Le jour de son anniversaire, le 27 septembre 1923, l’esprit de la jeune femme se réveilla
subitement. Elle prit le peu d’affaires auxquelles elle tenait et quitta le foyer familial pour ne
plus jamais y revenir. Si elle ne s’était pas épanouie intellectuellement, il en était tout
autrement pour son physique. Jeanne était belle.
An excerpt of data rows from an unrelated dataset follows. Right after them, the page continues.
(* ===== verification/EffectInvariant.v ===== *)
(** * The life of an effect and its ledger

    Well-formed effect tables; the abstract life of one effect; and the
    relation between the tables before and after any operation of the evidence
    layer: an effect moves along its life, a finalized one keeps its outcome,
    and every row that changed has a new entry in the ledger. *)

From S2P Require Import Prelude PyStr PyVal PyEnum ProcessState ProcessModel ProcessStore CapabilityModel AuthorityRules CapabilityEvaluator ResourceTables ResourceManager JsonColumn CapabilityTables CapabilityEvolution StoreSteps EffectModel EffectTables EffectLedger.
From stdpp Require Import sorting.

(** ** The abstract life *)

Definition OUTCOMES : list string := ["committed"; "failed"; "compensated"; "unknown"].
Definition UNDISPATCHED : list string := ["prepared"; "authorized"; "approved"].

(** State and transaction state of an effect. *)
Abbreviation Phase := (string * string)%type.

(** The phase an effect without or with a phase is written in. *)
Inductive life_step : option Phase → Phase → Prop :=
| life_prepare : life_step None ("pending", "prepared")
| life_record o : o ∈ OUTCOMES → life_step None ("finalized", o)
| life_dispatch tx : tx ∈ UNDISPATCHED → life_step (Some ("pending", tx)) ("pending", "dispatched")
| life_phase : life_step (Some ("pending", "dispatched")) ("pending", "dispatched")
| life_doubt tx : tx ∈ RECOVERABLE_STATES → life_step (Some ("pending", tx)) ("pending", "unknown")
| life_settle tx o : o ∈ OUTCOMES → life_step (Some ("pending", tx)) ("finalized", o)
| life_settled o : life_step (Some ("finalized", o)) ("finalized", o).

Definition phase_of (r : ExternalEffectRecord) : Phase := (eff_state r, eff_tx r).
Definition phase (s : EStore) (id : string) : option Phase :=
  (fun r => (eff_state r, eff_tx r)) <$> effects s !! id.

(** The abstract machine: the phase of every effect, and the log of the phases
    that were written. *)
Record Lives : Type := { lv_phase : gmap string Phase; lv_log : gmap Z (string * Phase) }.

Definition entry_of (t : EffectTransition) : string * Phase := (tr_effect t, (tr_state t, tr_tx t)).
Definition lives_of (s : EStore) : Lives :=
  {| lv_phase := phase_of <$> effects s; lv_log := entry_of <$> transitions s |}.

(** One effect moves along its life and its new phase is the next entry of the
    log; or, with [gone] set, a pending effect is dropped, and nothing is
    logged. *)
Inductive lives_step (gone : bool) (a : Lives) : Lives → Prop :=
| lives_write id ph n :
    life_step (lv_phase a !! id) ph → (∀ k, is_Some (lv_log a !! k) ↔ (1 <= k <= n)%Z) →
    lives_step gone a {| lv_phase := <[id := ph]> (lv_phase a); lv_log := <[(n + 1)%Z := (id, ph)]> (lv_log a) |}
| lives_drop id tx :
    gone = true → lv_phase a !! id = Some ("pending", tx) →
    lives_step gone a {| lv_phase := delete id (lv_phase a); lv_log := lv_log a |}.

(** What a finalized row keeps. *)
Definition frozen (r r' : ExternalEffectRecord) : Prop :=
  eff_state r' = eff_state r ∧ eff_tx r' = eff_tx r ∧ eff_pid r' = eff_pid r
  ∧ eff_provider r' = eff_provider r ∧ eff_operation r' = eff_operation r ∧ eff_target r' = eff_target r
  ∧ eff_class r' = eff_class r ∧ eff_rollback r' = eff_rollback r ∧ eff_mutation r' = eff_mutation r
  ∧ eff_flow r' = eff_flow r ∧ eff_record r' = eff_record r ∧ eff_event r' = eff_event r
  ∧ eff_key r' = eff_key r ∧ eff_args_hash r' = eff_args_hash r ∧ eff_created_at r' = eff_created_at r.

(** Envelope rows are kept under their identifiers. *)
Definition usage_keyed (s : EStore) : Prop := ∀ id r, usage_rows s !! id = Some r → reservation_id r = id.

Lemma frozen_refl r : frozen r r.
Proof. done. Qed.

Lemma frozen_trans a b c : frozen a b → frozen b c → frozen a c.
Proof. unfold frozen. intros. destruct_and!. split_and!; congruence. Qed.

Section Invariant.
Context `{EffectHost}.

(** ** Well-formed tables *)

Definition stored_payload (d : Payload) : Prop := json_column str_other d = Ok d.

Record effect_row_ok (id : string) (r : ExternalEffectRecord) : Prop := {
  er_id : eff_id r = id;
  er_valid : effect_validate r = Ok tt;
  er_final : eff_state r = "finalized" → eff_tx r ∈ OUTCOMES;
  er_metadata : stored_payload (eff_metadata r);
  er_receipt : stored_payload (eff_receipt r);
}.

(** The newest entry of an effect. *)
Definition newest (s : EStore) (id : string) (k : Z) (t : EffectTransition) : Prop :=
  transitions s !! k = Some t ∧ tr_effect t = id
  ∧ ∀ k' t', transitions s !! k' = Some t' → tr_effect t' = id → (k' <= k)%Z.

Record effects_ok (s : EStore) : Prop := {
  ek_row id r : effects s !! id = Some r → effect_row_ok id r;
  ek_key i j r r' k : effects s !! i = Some r → effects s !! j = Some r' →
    eff_pid r = eff_pid r' → eff_key r = Some k → eff_key r' = Some k → i = j;
  ek_ledger : ∃ n, ledger s = Some n ∧ (0 <= n)%Z ∧ ∀ k, is_Some (transitions s !! k) ↔ (1 <= k <= n)%Z;
  ek_newest id r : effects s !! id = Some r →
    ∃ k t, newest s id k t ∧ tr_state t = eff_state r ∧ tr_tx t = eff_tx r;
  ek_usage : usage_keyed s;
}.

(** ** Progress *)

Definition entry_after (n : Z) (s : EStore) (id : string) : Prop :=
  ∃ k t, transitions s !! k = Some t ∧ tr_effect t = id ∧ (n < k)%Z.

Record progresses (gone : bool) (s s' : EStore) : Prop := {
  pg_transitions : transitions s ⊆ transitions s';
  pg_ledger n : ledger s = Some n → ∃ n', ledger s' = Some n' ∧ (n <= n')%Z;
  pg_lives : rtc (lives_step gone) (lives_of s) (lives_of s');
  pg_final id r : effects s !! id = Some r → eff_state r = "finalized" →
    ∃ r', effects s' !! id = Some r' ∧ frozen r r';
  pg_logged n id r' : ledger s = Some n → effects s' !! id = Some r' →
    effects s !! id = Some r' ∨ entry_after n s' id;
}.

(** Whatever happens but abandonment, with [gone] unset. *)
Definition advances (gone : bool) (s s' : EStore) : Prop := effects_ok s → effects_ok s' ∧ progresses gone s s'.
Definition effect_advance : relation EStore := advances false.

Lemma progresses_refl gone s : progresses gone s s.
Proof. split; [done|by intros n ->; exists n|done|by intros id r ->; exists r|by left]. Qed.

Lemma entry_after_mono n s s' id : transitions s ⊆ transitions s' → entry_after n s id → entry_after n s' id.
Proof. intros Hs (k & t & Hk & Ht & Hlt). exists k, t. split; [|done]. by eapply lookup_weaken. Qed.

Lemma progresses_trans gone a b c : progresses gone a b → progresses gone b c → progresses gone a c.
Proof.
  intros H1 H2. split.
  - transitivity (transitions b); [apply (pg_transitions _ _ _ H1)|apply (pg_transitions _ _ _ H2)].
  - intros n En. destruct (pg_ledger _ _ _ H1 n En) as (m & Em & ?). destruct (pg_ledger _ _ _ H2 m Em) as (k & Ek & ?).
    exists k. split; [done|lia].
  - transitivity (lives_of b); [apply H1|apply H2].
  - intros id r Hr Hf. destruct (pg_final _ _ _ H1 id r Hr Hf) as (r1 & Hr1 & F1).
    destruct (pg_final _ _ _ H2 id r1 Hr1) as (r2 & Hr2 & F2); [by destruct F1 as [-> _]|].
    exists r2. split; [done|by eapply frozen_trans].
  - intros n id r En Hr. destruct (pg_ledger _ _ _ H1 n En) as (m & Em & Hle).
    destruct (pg_logged _ _ _ H2 m id r Em Hr) as [Hb|(k & t & Hk & Ht & Hlt)].
    + destruct (pg_logged _ _ _ H1 n id r En Hb) as [|He]; [by left|right].
      eapply entry_after_mono; [apply (pg_transitions _ _ _ H2)|done].
    + right. exists k, t. split; [done|split; [done|lia]].
Qed.

#[export] Instance advances_preorder gone : PreOrder (advances gone).
Proof.
  split; [intros s Hs; split; [done|apply progresses_refl]|].
  intros a b c H1 H2 Hs. destruct (H1 Hs) as [Hb P1]. destruct (H2 Hb) as [Hc P2].
  split; [done|by eapply progresses_trans].
Qed.

#[export] Instance effect_advance_preorder : PreOrder effect_advance.
Proof. apply advances_preorder. Qed.

Lemma lives_step_weaken a b : lives_step false a b → lives_step true a b.
Proof. intros [id ph n Hl Hn|]; [by constructor|done]. Qed.

Lemma advances_weaken s s' : effect_advance s s' → advances true s s'.
Proof.
  intros Ha Hs. destruct (Ha Hs) as [Hs' []]. split; [done|]. split; try done.
  eapply rtc_subrel; [|done]. intros x y. apply lives_step_weaken.
Qed.

(** ** Operations that leave the effects alone *)

Definition same_effects (s s' : EStore) : Prop :=
  effects s' = effects s ∧ ledger s' = ledger s ∧ transitions s' = transitions s
  ∧ (usage_keyed s → usage_keyed s').

#[export] Instance same_effects_preorder : PreOrder same_effects.
Proof. split; [done|]. unfold same_effects. intros a b c (E1 & E2 & E3 & K) (F1 & F2 & F3 & L). split_and!; [congruence..|auto]. Qed.

Lemma newest_same s s' id k t : same_effects s s' → newest s id k t → newest s' id k t.
Proof. intros (_ & _ & E & _). unfold newest. by rewrite E. Qed.

Lemma advance_same_effects s s' : same_effects s s' → effect_advance s s'.
Proof.
  intros Hsame Hs. pose proof Hsame as (Ee & El & Et & Hu). split.
  - split; rewrite ?Ee, ?El, ?Et; try apply Hs; [|by apply Hu, Hs].
    intros id r Hr. destruct (ek_newest _ Hs id r Hr) as (k & t & Hn & Hst). exists k, t. split; [|done].
    by eapply newest_same.
  - split; unfold lives_of, entry_after; rewrite ?Ee, ?El, ?Et.
    + done.
    + intros n ->. by exists n.
    + done.
    + intros id r -> _. by exists r.
    + by left.
Qed.

(** ** Writing one row *)

(** The row is written and the ledger extended. *)
Definition writes (id : string) (r : ExternalEffectRecord) (s s' : EStore) : Prop :=
  effects s' = <[id := r]> (effects s) ∧ (usage_keyed s → usage_keyed s')
  ∧ ∃ n at_, ledger s = Some n ∧ ledger s' = Some (n + 1)%Z
      ∧ transitions s' = <[(n + 1)%Z := {| tr_effect := id; tr_state := eff_state r; tr_tx := eff_tx r; tr_at := at_ |}]>
                          (transitions s).

(** No other row of the process holds the key. *)
Definition key_free (s : EStore) (id p : string) (key : option string) : Prop :=
  ∀ j r k, effects s !! j = Some r → eff_pid r = p → eff_key r = Some k → key = Some k → j = id.

Lemma key_taken_false s id p key : key_taken id p key s = false → key_free s id p key.
Proof.
  unfold key_taken. intros Hk j r k Hj Hp Hrk ->. destruct (String.eqb_spec j id) as [->|Hne]; [done|exfalso].
  assert (existsb (fun kr => negb (String.eqb (fst kr) id) && holds_key p k (snd kr)) (map_to_list (effects s)) = true)
    as Hx; [|by rewrite Hx in Hk].
  apply existsb_exists. exists (j, r). split; [by apply list_elem_of_In, elem_of_map_to_list|]. cbn.
  unfold holds_key. apply String.eqb_neq in Hne. by rewrite Hne, Hp, String.eqb_refl, Hrk, bool_decide_eq_true_2.
Qed.

Lemma writes_ok id r s s' :
  effects_ok s → writes id r s s' → effect_row_ok id r → key_free s id (eff_pid r) (eff_key r) → effects_ok s'.
Proof.
  intros Hs (Ee & Hu & n & at_ & En & En' & Et) Hr Hkey. destruct (ek_ledger _ Hs) as (m & Em & Hm & Hk).
  rewrite En in Em. injection Em as <-.
  split.
  - intros i x. rewrite Ee. intros [[<- <-]|[Hne Hx]]%lookup_insert_Some; [done|]. by apply (ek_row _ Hs).
  - intros i j x y k. rewrite Ee. intros [[<- <-]|[Hi Hx]]%lookup_insert_Some [[<- <-]|[Hj Hy]]%lookup_insert_Some Hp Hxk Hyk.
    + done.
    + symmetry. by eapply Hkey.
    + by eapply Hkey.
    + by eapply (ek_key _ Hs).
  - exists (n + 1)%Z. rewrite Et. split; [done|]. split; [lia|]. intros k.
    destruct (decide (n + 1 = k)%Z) as [<-|Hne].
    + rewrite lookup_insert_eq. split; [lia|by eexists].
    + rewrite lookup_insert_ne by done. rewrite Hk. lia.
  - assert (Hold : ∀ k' t', transitions s !! k' = Some t' → (k' <= n)%Z).
    { intros k' t' Hk'. assert (is_Some (transitions s !! k')) as Hi by (by eexists). apply Hk in Hi. lia. }
    intros i x. rewrite Ee. intros [[<- <-]|[Hne Hx]]%lookup_insert_Some.
    + exists (n + 1)%Z, {| tr_effect := id; tr_state := eff_state r; tr_tx := eff_tx r; tr_at := at_ |}. split; [|done].
      unfold newest. rewrite Et, lookup_insert_eq. split_and!; [done..|].
      intros k' t' Hk' _. apply lookup_insert_Some in Hk' as [[<- _]|[_ Hk']]; [lia|]. apply Hold in Hk'. lia.
    + destruct (ek_newest _ Hs i x Hx) as (k & t & (Hkt & Ht & Hmax) & Hst). exists k, t. split; [|done].
      unfold newest. rewrite Et. split_and!; [|done|].
      * rewrite lookup_insert_ne; [done|]. apply Hold in Hkt. lia.
      * intros k' t' Hk' Ht'. apply lookup_insert_Some in Hk' as [[_ <-]|[_ Hk']]; [by cbn in Ht'|by eapply Hmax].
  - apply Hu, Hs.
Qed.

Lemma writes_progress id r s s' :
  effects_ok s → writes id r s s' →
  life_step (phase s id) (phase_of r) →
  (∀ r0, effects s !! id = Some r0 → eff_state r0 = "finalized" → frozen r0 r) →
  progresses false s s'.
Proof.
  intros Hs (Ee & Hu & n & at_ & En & En' & Et) Hlife Hfin. destruct (ek_ledger _ Hs) as (m & Em & Hm & Hk).
  rewrite En in Em. injection Em as <-.
  assert (Hfresh : transitions s !! (n + 1)%Z = None).
  { apply eq_None_not_Some. rewrite Hk. lia. }
  split.
  - rewrite Et. by apply insert_subseteq.
  - intros k. rewrite En. intros [= <-]. exists (n + 1)%Z. split; [done|lia].
  - apply rtc_once. unfold lives_of. rewrite Ee, Et, !fmap_insert. apply lives_write; cbn.
    + by rewrite lookup_fmap.
    + intros k. rewrite lookup_fmap, fmap_is_Some. apply Hk.
  - intros i x Hx Hf. rewrite Ee. destruct (decide (id = i)) as [<-|Hne].
    + rewrite lookup_insert_eq. exists r. split; [done|by apply Hfin].
    + rewrite lookup_insert_ne by done. by exists x.
  - intros k i x. rewrite En, Ee. intros [= <-] [[<- <-]|[Hne Hx]]%lookup_insert_Some; [|by left]. right.
    eexists (n + 1)%Z, _. rewrite Et, lookup_insert_eq. split; [done|]. split; [done|lia].
Qed.
End Invariant.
C’est certainement ce qui lui permit d’être remarquée par un groupe de poètes, alors qu’elle
errait dans les rues de la capitale. Ils l’emmenèrent dans leur squat, un grand loft où vivait
une vingtaine de personnes, et l’initièrent aux joies de la vie, joies artistiques, physiques et
nihilistes. Jeanne devint une dadaïste effrénée. Pendant que ses camarades de délire
expérimentaient d’autres formes d’expressions, elle se nourrit de toutes ces nouvelles
sensations, de ces idées rebelles et de cette vie de bohème qui devait la métamorphoser.
Mais la gêne en elle était toujours là et la rongeait peu à peu : le ressentiment, la haine… la
haine de ces voisins là qui l’avaient privée de l’amour de sa famille, qui avaient détruit sa vie.
La haine du Fridolin qui ne paierait jamais assez le prix du sang français versé pour la Mère
Patrie !
Jeanne sentait qu’elle ne pourrait plus continuer bien longtemps. Elle devait trouver un
moyen d’expulser cette colère, de l’exorciser et peut être de l’oublier. Elle se mit à écrire des
pamphlets contre le Boche. Elle participa à des manifestations anti-allemandes et qui
réclamaient le paiement intégral de la dette de guerre puis les organisa.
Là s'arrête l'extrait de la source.